被爆地訪問の要請を削除 中国の「歴史歪曲」主張で - 47NEWS(よんななニュース)
NPT最終文書案:中国大使「歴史の歪曲が日本の目的」 - 毎日新聞
ということで愉快な中国さんちのお話であります。

【ニューヨーク共同】核拡散防止条約(NPT)再検討会議の主要3委員会がまとめた最終文書素案のうち、世界の指導者らに広島、長崎の被爆地訪問を要請する部分が、12日に各国に配布された素案の改定版から削除された。中国の傅聡軍縮大使は11日、被爆地訪問要請の文案について「歴史を歪曲するものだ」として削除を求めたことを共同通信に明らかにしており、改定版からの削除は中国側の主張を受けた措置とみられる。

被爆地訪問の要請を削除 中国の「歴史歪曲」主張で - 47NEWS(よんななニュース)

うーん、まぁ、そうね。周恩来さんとかの有名なお言葉*1はともかくとして、現代中国さんちの基本的ポジションからは外れていないと思う所ではあるかなぁと。九段線の騒動と同じでそれが外国に通用するかは別問題なんですけど。核兵器どうこうというよりは戦勝国ポジショントーク
――つまり直接にどうこうというよりは日本の被害者面を強調することが間接的に「やがて」歴史歪曲・歴史修正へと繋がる故に反対である、と。被害者としての日本の面が強調されることは、やがて自らの(国内的な)政治的正当性への瑕疵にも繋がりかねない。この展開を論理のトンデモ飛躍と言えば概ねその通りなんだけれども、しかし彼らは彼らで大真面目なのでしょうね。
そんな中国さんちの切実なポジションからすれば、確かに言っている事に論理性はあるのだと思います。『和解』の失敗事例において「敵」の苦痛に共感を示すことができないのは、悲しいことに、人間社会に普遍的な光景でもあるわけだし。であるからこそ和解は失敗するのだし、だからこそ逆説的に相手の苦痛に共感を示すことは和解過程において重要な役割を果たすのです。

傅聡・中国軍縮大使は「第二次大戦の被害者であるかのように歴史をゆがめることが日本の目的」と述べ、「歴史の歪曲(わいきょく)」という文脈から日本の提案を批判しており、安倍晋三首相の戦後70年談話を念頭に置いた日本へのけん制といえそうだ。

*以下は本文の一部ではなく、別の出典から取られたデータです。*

Lemma chat_one_request prompt system_prompt self mid t :
  _check_and_switch_key self = (Return tt, mid, t) ->
  filter (fun ev => is_Ainvoke ev = true) (trace_of (chat prompt system_prompt self))
  = [Ainvoke (client mid) (build_messages prompt system_prompt)].
Proof.
  intros Hcheck. rewrite (chat_trace prompt system_prompt self mid t Hcheck).
  pose proof (silent__check_and_switch_key self) as Hquiet.
  rewrite Hcheck in Hquiet. unfold trace_of in Hquiet. cbn [snd] in Hquiet.
  rewrite filter_cons_False by done. by rewrite filter_app, Hquiet.
Qed.

(** C2. Where the invariants hold, the rotation check returns and the
    provider answers, [chat] returns the text of the answer. Every [chat]
    call that returns has added exactly [used + len(text.split())] to the
    counter of the key under the cursor after the rotation check, [used]
    being the token count of the messages taken through the client in
    place before the check, and has left every other counter as it was;
    when the check did not rotate, that key is the one that was under the
    cursor before the call. *)
Theorem chat_success_updates_usage prompt system_prompt self :
  let messages := build_messages prompt system_prompt in
  let used := get_num_tokens_from_messages (client self) messages in
  let mid := state_of (_check_and_switch_key self) in
  let r := chat prompt system_prompt self in
  (forall response,
     index_ok self -> tracked self ->
     outcome_of (_check_and_switch_key self) = Return tt ->
     ainvoke (client mid) messages = inr response ->
     outcome_of r = Return (content response))
  /\ (forall text,
        outcome_of r = Return text ->
        exists key old response,
          ainvoke (client mid) messages = inr response
          /\ text = content response
          /\ current_key mid = Some key
          /\ current_key (state_of r) = Some key
          /\ usage_tracker self !! key = Some old
          /\ usage_tracker (state_of r) !! key = Some (old + (used + word_count text))
          /\ (forall k, k <> key ->
                usage_tracker (state_of r) !! k = usage_tracker self !! k)
          /\ (forall key0 used0,
                current_key self = Some key0 ->
                usage_tracker self !! key0 = Some used0 ->
                ~ 1000000 - used0 < 3000 ->
                key = key0)).
Proof.
  intros messages used mid r. subst r mid. split.
  - intros response Hi Ht.
    destruct (_check_and_switch_key self) as [[[[]|e] mid] t] eqn:Hcheck; [|done].
    intros _ Hanswer.
    destruct (chat_answer_run prompt system_prompt self mid t response Hi Ht
                Hcheck Hanswer) as (k & old & _ & _ & Hrun).
    by rewrite Hrun.
  - intros text.
    pose proof (keeps_usage_tracker__check_and_switch_key self) as Husage.
    destruct (_check_and_switch_key self) as [[[[]|e] mid] t] eqn:Hcheck;
      [|by rewrite (chat_check_raises _ _ _ _ _ _ Hcheck)].
    unfold state_of in *. cbn [fst snd] in *.
    rewrite (chat_unfold prompt system_prompt self mid t Hcheck). fold messages used.
    destruct (ainvoke _ _) as [e|response]; [done|].
    destruct (current_key mid) as [k|] eqn:Hk; [|done].
    destruct (usage_tracker mid !! k) as [old|] eqn:Hold; [|done].
    unfold outcome_of. cbn [fst snd]. intros [= <-].
    exists k, old, response. rewrite <- Husage. split_and!; try done.
    + cbn [usage_tracker set_usage_tracker]. apply lookup_insert_eq.
    + intros k' Hne. cbn [usage_tracker set_usage_tracker].
      by apply lookup_insert_ne.
    + intros key0 used0 Hkey0 Hused0 Hq. rewrite Husage in Hused0.
      rewrite (_check_and_switch_key_ok self key0 used0 Hkey0 Hused0 Hq) in Hcheck.
      injection Hcheck as <- _. congruence.
Qed.

(** C8. When the rotation check has returned and the request to the
    provider fails, [chat] raises that very failure: the state is the one
    the rotation check left (no rotation in reaction to the failure),
    every usage counter is as before the call, and exactly one request was
    sent (no retry). *)
Theorem chat_failure_propagates prompt system_prompt self e :
  let messages := build_messages prompt system_prompt in
  let check := _check_and_switch_key self in
  let mid := state_of check in
  outcome_of check = Return tt ->
  ainvoke (client mid) messages = inl e ->
  let r := chat prompt system_prompt self in
  outcome_of r = Raise (ProviderError e)
  /\ state_of r = mid
  /\ usage_tracker (state_of r) = usage_tracker self
  /\ (exists line, trace_of r
                   = Print line :: trace_of check ++ [Ainvoke (client mid) messages])
  /\ filter (fun ev => is_Ainvoke ev = true) (trace_of r)
     = [Ainvoke (client mid) messages].
Proof.
  intros messages check mid Hret Hfail r. subst r mid check.
  pose proof (keeps_usage_tracker__check_and_switch_key self) as Husage.
  destruct (_check_and_switch_key self) as [[[[]|e'] mid] t] eqn:Hcheck; [|done].
  unfold state_of, trace_of in *. cbn [fst snd] in *.
  pose proof (chat_one_request prompt system_prompt self mid t Hcheck) as Hone.
  pose proof (chat_unfold prompt system_prompt self mid t Hcheck) as Hrun.
  cbv zeta in Hrun. fold messages in Hrun, Hone. rewrite Hfail in Hrun.
  rewrite Hrun in *. unfold outcome_of. cbn [fst snd] in *.
  split_and!; try done. by eexists.
Qed.

(** C7, as the code has it. [chat] does not look at the prompt: called
    with the empty string where the invariants hold, it runs the rotation
    check and, when the check returns, sends exactly one request, whose
    messages end with a user message of empty content. When the provider
    answers, [chat] returns the text of the answer and has raised the
    usage counter of the current key; when the provider fails, [chat]
    raises that failure. *)
Theorem chat_accepts_empty_prompt system_prompt self :
  index_ok self -> tracked self ->
  let messages := build_messages [] system_prompt in
  let check := _check_and_switch_key self in
  let mid := state_of check in
  outcome_of check = Return tt ->
  let r := chat [] system_prompt self in
  last messages = Some (HumanMessage [])
  /\ filter (fun ev => is_Ainvoke ev = true) (trace_of r)
     = [Ainvoke (client mid) messages]
  /\ match ainvoke (client mid) messages with
     | inl e => outcome_of r = Raise (ProviderError e) /\ state_of r = mid
     | inr response =>
         outcome_of r = Return (content response)
         /\ exists key old,
              current_key mid = Some key
              /\ usage_tracker self !! key = Some old
              /\ usage_tracker (state_of r) !! key
                 = Some (old + (get_num_tokens_from_messages (client self) messages
                                + word_count (content response)))
     end.
Proof.
  intros Hi Ht messages check mid Hret r. subst r mid check.
  destruct (_check_and_switch_key self) as [[[[]|e'] mid] t] eqn:Hcheck; [|done].
  unfold state_of in *. cbn [fst snd] in *. split_and!.
  - by destruct system_prompt as [[|c sp]|].
  - exact (chat_one_request [] system_prompt self mid t Hcheck).
  - destruct (ainvoke (client mid) messages) as [e|response] eqn:Hanswer.
    + rewrite (chat_unfold [] system_prompt self mid t Hcheck). fold messages.
      by rewrite Hanswer.
    + destruct (chat_answer_run [] system_prompt self mid t response Hi Ht
                  Hcheck Hanswer) as (key & old & Hkey & Hold & Hrun).
      fold messages in Hrun. rewrite Hrun. unfold outcome_of. cbn [fst snd].
      split; [done|]. exists key, old. split_and!; try done.
      cbn [usage_tracker set_usage_tracker]. apply lookup_insert_eq.
Qed.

NPT最終文書案:中国大使「歴史の歪曲が日本の目的」 - 毎日新聞

一方で『和解』するということは、過去一時期にあったはずの歴史認識を修正(歪曲)するということでもある、と信じている人も居たりする。


実際アメリカ大統領だって何度言われても訪問していないしね。さすがにここまでぶっちゃけたことは言うことはまずありえませんけど。結局、現実の国際関係においてアメリカと中国にあるのは「程度の問題」だと言ってしまうと身も蓋もありませんが、まぁその程度の差こそが大問題とも言えるのかもしれない。


ともあれ、ホロコースト否定論といった代表的な敗戦国側の歴史修正主義が有名ではありますけども、一方で戦勝国側でもフランスの戦後にあったドゴール主義への批判的検証なんかも歴史修正主義と批判されていたし、あるいはイスラエルでの建国過程=第一次中東戦争についてパレスチナ寄りの批判的検証も歴史修正主義とレッテルを貼られて黙らされたりしているんですよね。
ただ歴史を修正するだけでなく、その被害を直視しようとするのも歴史修正主義
かくして両者は同じ顔で叫ぶのです「歴史歪曲に繋がる故に反対である」なんて。
えーい、どっちやねん。
ところ変われば、何が歪曲で何が修正か変わる。


いやぁ歴史ってむつかしいよね。